• Source data:
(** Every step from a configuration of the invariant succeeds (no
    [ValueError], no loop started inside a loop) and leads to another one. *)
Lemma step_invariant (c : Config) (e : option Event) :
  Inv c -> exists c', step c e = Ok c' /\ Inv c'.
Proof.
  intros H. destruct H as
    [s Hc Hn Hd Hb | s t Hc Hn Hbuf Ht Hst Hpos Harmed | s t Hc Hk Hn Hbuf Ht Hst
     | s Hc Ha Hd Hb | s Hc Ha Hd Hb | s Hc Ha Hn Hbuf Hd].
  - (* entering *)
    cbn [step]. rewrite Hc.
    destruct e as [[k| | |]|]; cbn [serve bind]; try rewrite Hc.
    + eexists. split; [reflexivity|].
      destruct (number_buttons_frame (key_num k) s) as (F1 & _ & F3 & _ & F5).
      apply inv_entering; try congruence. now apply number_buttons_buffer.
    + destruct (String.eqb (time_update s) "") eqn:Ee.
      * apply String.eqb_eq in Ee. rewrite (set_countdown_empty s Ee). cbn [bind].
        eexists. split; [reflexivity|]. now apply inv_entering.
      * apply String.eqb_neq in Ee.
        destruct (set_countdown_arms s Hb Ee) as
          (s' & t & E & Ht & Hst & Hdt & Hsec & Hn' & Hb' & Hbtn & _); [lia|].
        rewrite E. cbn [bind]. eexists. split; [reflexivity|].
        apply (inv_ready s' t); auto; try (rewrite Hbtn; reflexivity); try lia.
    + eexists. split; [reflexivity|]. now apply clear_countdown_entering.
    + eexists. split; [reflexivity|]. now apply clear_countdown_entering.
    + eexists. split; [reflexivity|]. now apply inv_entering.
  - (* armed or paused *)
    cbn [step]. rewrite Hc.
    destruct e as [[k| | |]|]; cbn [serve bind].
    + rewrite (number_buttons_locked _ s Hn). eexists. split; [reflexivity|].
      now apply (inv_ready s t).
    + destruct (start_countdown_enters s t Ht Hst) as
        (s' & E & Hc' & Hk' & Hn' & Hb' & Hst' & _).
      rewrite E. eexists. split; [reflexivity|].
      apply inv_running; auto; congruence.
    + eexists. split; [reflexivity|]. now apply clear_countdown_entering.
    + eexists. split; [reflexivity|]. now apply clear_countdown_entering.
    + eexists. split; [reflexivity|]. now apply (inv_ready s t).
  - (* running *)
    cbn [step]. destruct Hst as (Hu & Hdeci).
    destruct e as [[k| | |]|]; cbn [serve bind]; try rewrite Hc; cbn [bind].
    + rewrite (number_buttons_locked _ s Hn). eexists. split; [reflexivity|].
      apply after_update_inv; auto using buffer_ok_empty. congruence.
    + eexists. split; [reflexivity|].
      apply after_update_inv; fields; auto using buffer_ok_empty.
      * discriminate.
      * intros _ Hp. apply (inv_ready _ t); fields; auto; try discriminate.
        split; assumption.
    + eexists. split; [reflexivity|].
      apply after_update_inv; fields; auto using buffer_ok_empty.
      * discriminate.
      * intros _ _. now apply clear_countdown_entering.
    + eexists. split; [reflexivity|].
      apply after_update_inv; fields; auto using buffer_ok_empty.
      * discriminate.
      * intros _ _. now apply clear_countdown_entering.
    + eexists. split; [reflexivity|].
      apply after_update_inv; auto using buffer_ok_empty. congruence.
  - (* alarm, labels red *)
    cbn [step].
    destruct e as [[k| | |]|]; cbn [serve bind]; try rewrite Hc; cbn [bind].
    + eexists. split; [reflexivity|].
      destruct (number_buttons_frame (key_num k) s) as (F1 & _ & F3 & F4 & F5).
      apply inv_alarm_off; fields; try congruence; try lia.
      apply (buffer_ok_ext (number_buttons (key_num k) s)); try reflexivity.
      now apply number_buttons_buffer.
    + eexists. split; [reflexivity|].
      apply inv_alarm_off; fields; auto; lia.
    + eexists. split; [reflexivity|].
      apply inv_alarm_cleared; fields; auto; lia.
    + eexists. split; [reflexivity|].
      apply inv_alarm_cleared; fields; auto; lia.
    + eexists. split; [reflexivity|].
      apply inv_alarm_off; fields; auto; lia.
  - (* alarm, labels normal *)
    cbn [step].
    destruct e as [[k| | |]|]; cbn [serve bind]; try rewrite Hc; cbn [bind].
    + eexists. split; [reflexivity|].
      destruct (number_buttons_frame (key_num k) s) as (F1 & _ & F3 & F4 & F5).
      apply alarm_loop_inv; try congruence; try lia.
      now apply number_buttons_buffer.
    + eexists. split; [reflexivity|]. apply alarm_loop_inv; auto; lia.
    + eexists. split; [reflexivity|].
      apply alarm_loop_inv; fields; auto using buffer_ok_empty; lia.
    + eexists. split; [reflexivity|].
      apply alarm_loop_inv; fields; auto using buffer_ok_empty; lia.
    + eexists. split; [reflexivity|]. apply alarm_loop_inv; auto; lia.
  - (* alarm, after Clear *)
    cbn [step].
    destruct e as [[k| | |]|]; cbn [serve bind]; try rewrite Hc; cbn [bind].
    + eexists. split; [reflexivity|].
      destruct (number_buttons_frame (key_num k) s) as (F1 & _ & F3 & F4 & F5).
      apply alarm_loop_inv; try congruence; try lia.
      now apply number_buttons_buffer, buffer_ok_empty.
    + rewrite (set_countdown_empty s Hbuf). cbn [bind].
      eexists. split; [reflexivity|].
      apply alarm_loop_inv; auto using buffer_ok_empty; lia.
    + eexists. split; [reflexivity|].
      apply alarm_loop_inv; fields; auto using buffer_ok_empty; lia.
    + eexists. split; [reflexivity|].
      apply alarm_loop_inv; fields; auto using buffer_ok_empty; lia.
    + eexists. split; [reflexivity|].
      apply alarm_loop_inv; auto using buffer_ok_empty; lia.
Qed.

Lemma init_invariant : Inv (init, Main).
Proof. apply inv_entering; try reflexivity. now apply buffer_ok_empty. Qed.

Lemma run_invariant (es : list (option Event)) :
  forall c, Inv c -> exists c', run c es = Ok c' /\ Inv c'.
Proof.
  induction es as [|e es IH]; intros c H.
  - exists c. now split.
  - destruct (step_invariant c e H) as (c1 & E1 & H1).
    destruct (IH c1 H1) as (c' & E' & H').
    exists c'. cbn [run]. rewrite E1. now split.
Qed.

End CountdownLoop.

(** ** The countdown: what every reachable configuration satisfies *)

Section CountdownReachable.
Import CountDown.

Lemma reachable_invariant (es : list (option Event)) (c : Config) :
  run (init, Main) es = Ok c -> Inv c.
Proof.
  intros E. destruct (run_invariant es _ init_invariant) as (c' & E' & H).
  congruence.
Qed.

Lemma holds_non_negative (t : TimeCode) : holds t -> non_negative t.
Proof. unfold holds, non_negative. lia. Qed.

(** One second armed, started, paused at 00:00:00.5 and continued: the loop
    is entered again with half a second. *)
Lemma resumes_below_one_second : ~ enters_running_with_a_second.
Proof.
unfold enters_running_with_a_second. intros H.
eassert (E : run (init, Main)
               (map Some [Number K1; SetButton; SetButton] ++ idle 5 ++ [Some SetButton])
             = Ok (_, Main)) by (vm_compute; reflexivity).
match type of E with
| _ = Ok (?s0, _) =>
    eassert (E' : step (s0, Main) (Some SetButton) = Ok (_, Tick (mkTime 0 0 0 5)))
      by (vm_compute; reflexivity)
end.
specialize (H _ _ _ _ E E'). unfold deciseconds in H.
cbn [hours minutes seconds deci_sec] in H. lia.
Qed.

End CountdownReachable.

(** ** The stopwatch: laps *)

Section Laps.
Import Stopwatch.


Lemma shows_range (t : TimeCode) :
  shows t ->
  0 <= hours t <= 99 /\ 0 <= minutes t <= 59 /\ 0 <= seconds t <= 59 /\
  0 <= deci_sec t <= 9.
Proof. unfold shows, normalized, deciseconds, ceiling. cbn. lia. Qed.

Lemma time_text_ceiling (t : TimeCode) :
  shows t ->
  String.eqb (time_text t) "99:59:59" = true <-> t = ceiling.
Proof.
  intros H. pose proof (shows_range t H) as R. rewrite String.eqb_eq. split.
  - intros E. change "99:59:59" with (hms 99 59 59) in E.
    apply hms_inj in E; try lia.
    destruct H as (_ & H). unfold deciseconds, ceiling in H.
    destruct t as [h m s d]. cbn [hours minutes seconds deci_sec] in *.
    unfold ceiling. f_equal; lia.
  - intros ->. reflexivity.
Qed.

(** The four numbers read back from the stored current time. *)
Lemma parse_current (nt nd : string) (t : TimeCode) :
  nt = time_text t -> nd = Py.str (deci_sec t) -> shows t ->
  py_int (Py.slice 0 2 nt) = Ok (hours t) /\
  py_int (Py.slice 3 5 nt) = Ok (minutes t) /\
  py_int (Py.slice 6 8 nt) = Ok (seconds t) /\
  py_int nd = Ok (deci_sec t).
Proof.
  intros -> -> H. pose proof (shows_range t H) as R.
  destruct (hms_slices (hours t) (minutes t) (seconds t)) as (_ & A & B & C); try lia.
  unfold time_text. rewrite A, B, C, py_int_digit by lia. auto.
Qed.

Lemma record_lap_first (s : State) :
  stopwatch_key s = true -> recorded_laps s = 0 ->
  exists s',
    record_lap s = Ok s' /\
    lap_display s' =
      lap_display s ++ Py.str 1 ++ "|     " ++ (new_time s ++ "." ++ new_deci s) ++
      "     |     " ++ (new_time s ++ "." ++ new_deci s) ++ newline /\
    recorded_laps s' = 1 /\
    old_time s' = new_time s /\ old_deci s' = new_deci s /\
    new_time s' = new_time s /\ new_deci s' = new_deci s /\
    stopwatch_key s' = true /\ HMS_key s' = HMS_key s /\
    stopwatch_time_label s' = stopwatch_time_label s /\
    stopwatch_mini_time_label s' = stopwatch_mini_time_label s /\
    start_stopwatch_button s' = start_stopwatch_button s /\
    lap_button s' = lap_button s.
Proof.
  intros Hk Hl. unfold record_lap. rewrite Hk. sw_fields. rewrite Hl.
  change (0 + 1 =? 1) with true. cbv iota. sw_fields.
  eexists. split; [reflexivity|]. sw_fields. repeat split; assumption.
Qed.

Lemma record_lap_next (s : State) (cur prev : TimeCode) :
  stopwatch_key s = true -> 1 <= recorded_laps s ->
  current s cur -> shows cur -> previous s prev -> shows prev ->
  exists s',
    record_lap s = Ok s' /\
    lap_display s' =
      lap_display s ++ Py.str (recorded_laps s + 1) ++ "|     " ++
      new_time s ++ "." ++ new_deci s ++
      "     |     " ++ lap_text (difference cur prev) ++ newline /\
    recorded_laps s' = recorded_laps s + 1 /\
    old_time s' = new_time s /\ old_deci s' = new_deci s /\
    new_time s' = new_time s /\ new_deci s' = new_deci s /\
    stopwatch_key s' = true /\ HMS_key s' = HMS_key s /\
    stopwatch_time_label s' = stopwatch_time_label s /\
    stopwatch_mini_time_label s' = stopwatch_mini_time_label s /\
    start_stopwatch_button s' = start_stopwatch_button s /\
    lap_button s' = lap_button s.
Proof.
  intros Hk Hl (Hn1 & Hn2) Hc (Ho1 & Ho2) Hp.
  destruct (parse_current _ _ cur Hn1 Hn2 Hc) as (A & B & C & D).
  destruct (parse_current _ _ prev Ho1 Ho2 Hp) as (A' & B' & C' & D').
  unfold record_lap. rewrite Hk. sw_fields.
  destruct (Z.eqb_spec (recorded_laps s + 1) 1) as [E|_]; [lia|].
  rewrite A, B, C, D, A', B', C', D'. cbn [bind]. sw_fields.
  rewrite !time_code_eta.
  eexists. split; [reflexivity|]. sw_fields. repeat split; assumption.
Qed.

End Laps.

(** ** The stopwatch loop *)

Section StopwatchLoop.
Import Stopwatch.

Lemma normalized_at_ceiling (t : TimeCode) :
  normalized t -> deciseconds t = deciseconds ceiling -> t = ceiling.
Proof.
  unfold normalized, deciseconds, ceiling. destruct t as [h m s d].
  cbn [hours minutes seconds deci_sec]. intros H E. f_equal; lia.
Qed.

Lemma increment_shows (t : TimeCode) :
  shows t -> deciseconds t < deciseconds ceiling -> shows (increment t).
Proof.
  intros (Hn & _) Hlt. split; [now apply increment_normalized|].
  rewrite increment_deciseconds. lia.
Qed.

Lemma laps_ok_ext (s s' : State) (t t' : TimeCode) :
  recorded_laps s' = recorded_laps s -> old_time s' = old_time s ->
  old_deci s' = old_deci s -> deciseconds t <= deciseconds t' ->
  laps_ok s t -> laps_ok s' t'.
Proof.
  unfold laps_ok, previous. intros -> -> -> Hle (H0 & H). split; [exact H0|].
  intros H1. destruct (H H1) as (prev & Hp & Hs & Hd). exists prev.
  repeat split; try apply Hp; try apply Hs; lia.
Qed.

• Task brief:
Copy out, exactly as given, the line containing "rewrite !time_code_eta." together with every line after it in the material.

• Written response:
  rewrite !time_code_eta.
  eexists. split; [reflexivity|]. sw_fields. repeat split; assumption.
Qed.

End Laps.

(** ** The stopwatch loop *)

Section StopwatchLoop.
Import Stopwatch.

Lemma normalized_at_ceiling (t : TimeCode) :
  normalized t -> deciseconds t = deciseconds ceiling -> t = ceiling.
Proof.
  unfold normalized, deciseconds, ceiling. destruct t as [h m s d].
  cbn [hours minutes seconds deci_sec]. intros H E. f_equal; lia.
Qed.

Lemma increment_shows (t : TimeCode) :
  shows t -> deciseconds t < deciseconds ceiling -> shows (increment t).
Proof.
  intros (Hn & _) Hlt. split; [now apply increment_normalized|].
  rewrite increment_deciseconds. lia.
Qed.

Lemma laps_ok_ext (s s' : State) (t t' : TimeCode) :
  recorded_laps s' = recorded_laps s -> old_time s' = old_time s ->
  old_deci s' = old_deci s -> deciseconds t <= deciseconds t' ->
  laps_ok s t -> laps_ok s' t'.
Proof.
  unfold laps_ok, previous. intros -> -> -> Hle (H0 & H). split; [exact H0|].
  intros H1. destruct (H H1) as (prev & Hp & Hs & Hd). exists prev.
  repeat split; try apply Hp; try apply Hs; lia.
Qed.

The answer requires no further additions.